A/N: And here it is. The final chapter of this series. I was going to post it just a day or so after the last chapter, but I got all sentimental and couldn't bring myself to do it. It feels weird to finally be finishing this off, but I'm glad I'm doing it. I'm very happy with this chapter, as it sums up the idea behind this whole series, as well as what the title means.

I just want to give a huge eternal thank you to everyone who has read, reviewed, alerted, faved, etc this story over the years. Seriously. You make my life like you wouldn't believe. As I mentioned earlier, I'm planning on doing a video blog to sort of personally say thanks, and I need you guys to send me questions/fics you'd like me to read from, etc for it. I love you all, really. If I could dive through my computer screen and hug you all, I would. These two words aren't nearly enough, but here they are: thank you. And now, without further ado, I give you the final update to AIWJGTBM.

As if We'd Just Gone to Buy Milk

Look up.

There's the night sky, glittering and twinkling with millions upon millions of stars. See that one? Over there? No, a little to the left. That one, the small bright one. Yes, that one. It's not a star. It's a world.

Look closer.

Such a small world, nestled in a calm, serene part of space. Too far from its neighbors to know it has any. How would it know? It's all water and oceans, you say?

Look closer.

Islands. Small speckles of land sprinkled atop the seas. Small islands with small villages of small people with big hearts.

Look closer.

One island in particular. Too small for homes and businesses, but just right for playhouses and summer fun. Children run across it and dream of worlds beyond the small one they inhabit. It is such a small, inconsequential place. Nothing really special in the grand scheme of things. Beautiful? Yes. Remarkable? Not really.

Now look closer.

There's a small outlet of land just off the side of this island where a long curved tree grows. It's odd, this tree; no one really knows how it grew so warped as to be such a perfect bench for the children who play there. But it is not the most remarkable thing on this small island.

Look closer.

Three children sit on the tree, except they're not children, not really. Their souls are far too old for their bodies and they have seen horrors no child should see.

Rewind.

The same three children (except now they really are still children) sit on the same tree on the same island on the same small world nestled in the same unimportant corner of the cosmos. They are younger, sillier, more carefree, more naïve.

Fast forward.

Stop.

No one sits on the tree. The children are all off, scattered across the worlds. Fighting monsters and demons and their own darkness and fears. They hop from world to world and leave another piece of innocence behind at each.

Fast forward.

Stop.

Play.

Back to the present, where the three not-quite children who are still too young to really be adults sit on the warped tree and watch the sun set on their small world. They're back where they belong, a little older, a little taller, a little wiser. The bonds of friendship grown stronger, the budding romance ready to bloom, the horizons much wider. They sit there as if they never really left, as if they'd just gone to buy milk. As if nothing much had changed.

Except everything has changed.

Look closer.

Look at the boy with the wild hair and eyes like the sky at midday. Look past the goofy smile and bright eyes. This boy saw horrors. He watched his everything—his home, his friends—ripped apart. He was given a weapon and sent off to save it all. And he did. He saved everything. The lazy carefree boy carried the weight of the whole universe.

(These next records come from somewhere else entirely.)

(* ===== verification/RelyGuarantee.v ===== *)
(** * Concurrent requests

    The server runs a goroutine per request; here a pool of programs whose
    atomic operations interleave in any order, with steps of the outside
    world between them, and any of them may stop for good. [rg] is a
    rely-guarantee logic for one thread of the pool: the thread is specified
    against what the others may do ([Rely]) and promises what its own steps do
    ([Guar]). *)
From S2P Require Import Prelude Prog.

(** A state type with the steps of the effects by thread number, what changes
    when a thread stops, the steps of the outside world, and the rely and
    guarantee relations. A guarantee is of an operation and its answer. *)
Class RelyGuarantee (E : Type -> Type) (S : Type) := {
  thread_step : nat -> forall X, E X -> S -> X -> S -> Prop;
  stop_step : nat -> S -> S -> Prop;
  env_step : S -> S -> Prop;
  Inv : S -> Prop;
  Rely : nat -> S -> S -> Prop;
  Guar : nat -> forall X, E X -> S -> X -> S -> Prop }.
Arguments thread_step {E S _} _ {X} _ _ _ _.
Arguments Guar {E S _} _ {X} _ _ _ _.

(** A step that a thread guarantees is one that every other thread relies on;
    so is its stop, and a step of the world. *)
Class RelyGuaranteeLaws (E : Type -> Type) (S : Type) `{!RelyGuarantee E S} : Prop := {
  rely_refl t s : Rely t s s;
  rely_trans t s1 s2 s3 : Rely t s1 s2 -> Rely t s2 s3 -> Rely t s1 s3;
  rely_inv t s s' : Rely t s s' -> Inv s -> Inv s';
  guar_inv t X (e : E X) s x s' : Guar t e s x s' -> Inv s -> Inv s';
  guar_rely t u X (e : E X) s x s' : t <> u -> Guar u e s x s' -> Rely t s s';
  stop_inv t s s' : stop_step t s s' -> Inv s -> Inv s';
  stop_rely t u s s' : t <> u -> stop_step u s s' -> Rely t s s';
  env_rely t s s' : env_step s s' -> Rely t s s' }.

(** What is left of a program that has stopped: it has crashed, unless it had
    ended. *)
Definition crashed {E A} : prog E A := Panic "crash".

Definition stop {E A} (p : prog E A) : prog E A :=
  match p with Vis _ _ => crashed | _ => p end.

Section rg.
Context {E : Type -> Type} {S : Type} `{!RelyGuarantee E S}.

(** Thread [t] runs [p] from [s]: between any two operations the others make
    steps of [Rely]; every operation is in [Guar]; the outcome satisfies [Q],
    and still does after further steps of the others. *)
Fixpoint rg (t : nat) {A} (p : prog E A) (Q : outcome A -> S -> Prop) (s : S) : Prop :=
  match p with
  | Ret a => forall s', Rely t s s' -> Inv s' -> Q (Returned a) s'
  | Panic m => forall s', Rely t s s' -> Inv s' -> Q (Panicked m) s'
  | Vis e k => forall s' x s'', Rely t s s' -> Inv s' -> thread_step t e s' x s'' ->
      Guar t e s' x s'' /\ rg t (k x) Q s''
  end.

(** The pool: requests are started at any time, are numbered in the order of
    their arrival, and may stop at any time. *)
Inductive pool_step (Request : prog E unit -> Prop)
  : list (prog E unit) * S -> list (prog E unit) * S -> Prop :=
| pool_thread ps s t X (e : E X) k x s' :
    ps !! t = Some (Vis e k) -> thread_step t e s x s' ->
    pool_step Request (ps, s) (<[t := k x]> ps, s')
| pool_spawn ps s p :
    Request p -> pool_step Request (ps, s) (ps ++ [p], s)
| pool_stop ps s t p s' :
    ps !! t = Some p -> stop_step t s s' ->
    pool_step Request (ps, s) (<[t := crashed]> ps, s')
| pool_env ps s s' :
    env_step s s' -> pool_step Request (ps, s) (ps, s').

Context `{!RelyGuaranteeLaws E S}.

Lemma rg_rely {A} t (p : prog E A) Q s s' : rg t p Q s -> Rely t s s' -> rg t p Q s'.
Proof.
  destruct p; simpl; intros Hp Hr; intros; eapply Hp; eauto using rely_trans.
Qed.

Lemma rg_mono {A} t (p : prog E A) (Q Q' : outcome A -> S -> Prop) s :
  rg t p Q s -> (forall o s', Inv s' -> Q o s' -> Q' o s') -> rg t p Q' s.
Proof.
  intros Hp HQ. revert s Hp.
  induction p as [a|m|X e k IH]; simpl; intros s Hp; [auto..|].
  intros s' x s'' Hr Hi Hs. destruct (Hp _ _ _ Hr Hi Hs) as [Hg Hk]. auto.
Qed.

Lemma rg_bind {A B} t (p : prog E A) (f : A -> prog E B) Q s :
  rg t p (fun o s' => match o with
                      | Returned a => rg t (f a) Q s'
                      | Panicked m => rg t (Panic m) Q s'
                      end) s ->
  Inv s -> rg t (bind p f) Q s.
Proof.
  revert s. induction p as [a|m|X e k IH]; simpl; intros s Hp Hi.
  - apply Hp; [apply rely_refl|done].
  - apply (Hp s); [apply rely_refl|done].
  - intros s' x s'' Hr Hi' Hs. destruct (Hp _ _ _ Hr Hi' Hs) as [Hg Hk].
    split; [done|]. apply IH; [done|]. by eapply guar_inv.
Qed.

Lemma rg_catch {A B} t (p : prog E A) (h : outcome A -> prog E B) Q s :
  rg t p (fun o s' => rg t (h o) Q s') s -> Inv s -> rg t (catch p h) Q s.
Proof.
  revert s. induction p as [a|m|X e k IH]; simpl; intros s Hp Hi.
  - apply Hp; [apply rely_refl|done].
  - apply Hp; [apply rely_refl|done].
  - intros s' x s'' Hr Hi' Hs. destruct (Hp _ _ _ Hr Hi' Hs) as [Hg Hk].
    split; [done|]. apply IH; [done|]. by eapply guar_inv.
Qed.

(** One atomic operation. *)
Lemma rg_trigger {X} t (e : E X) (Q : outcome X -> S -> Prop) s :
  (forall s' x s'', Rely t s s' -> Inv s' -> thread_step t e s' x s'' ->
    Guar t e s' x s'' /\ forall s3, Rely t s'' s3 -> Inv s3 -> Q (Returned x) s3) ->
  rg t (trigger e) Q s.
Proof. done. Qed.

(** *** Soundness *)

(** Every thread of the pool is verified from the current state on. *)
Definition pool_ok (c : list (prog E unit) * S) : Prop :=
  Inv c.2 /\ forall t p, c.1 !! t = Some p -> rg t p (fun _ _ => True) c.2.

Definition verified (Request : prog E unit -> Prop) : Prop :=
  forall p t s, Request p -> Inv s -> rg t p (fun _ _ => True) s.

Lemma pool_step_ok Request c c' :
  verified Request -> pool_step Request c c' -> pool_ok c -> pool_ok c'.
Proof.
  intros HR Hstep [Hi Hp].
  destruct Hstep as [ps s t X e k x s' Ht Hs|ps s p Hr|ps s t p s' Ht Hs|ps s s' He];
    simpl in *.
  - pose proof (Hp _ _ Ht s x s' (rely_refl t s) Hi Hs) as [Hg Hk].
    split; [by eapply guar_inv|]. simpl. intros u q.
    destruct (decide (t = u)) as [<-|Hu].
    + rewrite list_lookup_insert_eq by (by eapply lookup_lt_Some). by intros [= <-].
    + rewrite list_lookup_insert_ne by done. intros Hq.
      eapply rg_rely; [by apply Hp|]. by eapply guar_rely.
  - split; [done|]. simpl. intros t q [Hq|[Hl Hq]]%lookup_app_Some; [by apply Hp|].
    apply list_lookup_singleton_Some in Hq as [_ <-]. by apply HR.
  - split; [by eapply stop_inv|]. simpl. intros u q [(_ & <- & _)|[Hu Hq]]%list_lookup_insert_Some;
      [done|]. eapply rg_rely; [by apply Hp|]. by eapply stop_rely.
  - split; [eapply (rely_inv 0); [by apply env_rely|done]|]. simpl. intros t p Ht.
    eapply rg_rely; [by apply Hp|]. by apply env_rely.
Qed.

Lemma pool_reachable_ok Request c c' :
  verified Request -> rtc (pool_step Request) c c' -> pool_ok c -> pool_ok c'.
Proof. intros HR. induction 1; eauto using pool_step_ok. Qed.

Lemma pool_ok_nil s : Inv s -> pool_ok ([], s).
Proof. intros Hi. by split. Qed.

(** The next operation of a thread keeps the guarantee. *)
Lemma pool_thread_guar c t X (e : E X) k x s' :
  pool_ok c -> c.1 !! t = Some (Vis e k) -> thread_step t e c.2 x s' -> Guar t e c.2 x s'.
Proof. intros [Hi Hp] Ht Hs. apply (Hp _ _ Ht c.2 x s' (rely_refl t c.2) Hi Hs). Qed.

(** Every change of the state is a step the moving thread guarantees, its stop,
    or a step of the outside world. *)
Lemma pool_step_guar Request c c' :
  verified Request -> pool_ok c -> pool_step Request c c' ->
  c'.2 = c.2 \/ env_step c.2 c'.2 \/
  exists t, (exists X (e : E X) x, Guar t e c.2 x c'.2) \/ stop_step t c.2 c'.2.
Proof.
  intros HR Hc Hstep.
  destruct Hstep as [ps s t X e k x s' Ht Hs|ps s p Hr|ps s t p s' Ht Hs|ps s s' He];
    simpl in *; [|by left|by right; right; exists t; right|by right; left].
  right; right. exists t. left. exists X, e, x. by apply (pool_thread_guar (ps, s) t X e k).
Qed.
End rg.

Look at the boy with the cold green eyes hiding behind long bangs. Look at how he smiles and laughs with his friends. Would you believe he tried to kill them? He has fought darkness and been darkness and known guilt and regret and sin and redemption. Don't let his detached attitude fool you; he holds everything so much closer because he once threw it all away.

Now look at the girl sitting between them. She smiles and giggles and swats at her silly boys as if they drive her insane. But she has done more than her fair share of worrying about them. She has stood, alone, waiting for too long a time. She has watched, and wondered, and feared the worst and felt so helpless for being unable to help them. She has thrown away caution and thrown herself through dark walls to be able to sit and let her silly boys work her nerves.

Zoom out.

See it now? How hard they laugh, how much they act like old times? It's not because nothing has changed. It's because everything has changed.

Peak ahead. Just a tad. Just the next page.

The tree is empty.

They leave tomorrow. Duty calls, and they must answer. And then, once it's all over, when they come back (if they come back) they will sit on this tree and talk and laugh and love one another just as fiercely as before. Until you look closer, and see that they sit there older, wiser, and so much more battered and broken. They'll return with battle scars, some visible and some not; hearts stronger but stretched further. They'll hold more tightly to each other with each attempt to tear them apart, and each homecoming will be that much sweeter with each greater distance traveled.

Life may go on, but beneath the normality there is the undercurrent stained by adventure and trauma.

Life goes on, seemingly ever the same, but it isn't really, because no one comes home from war the same as if they'd just gone to buy milk.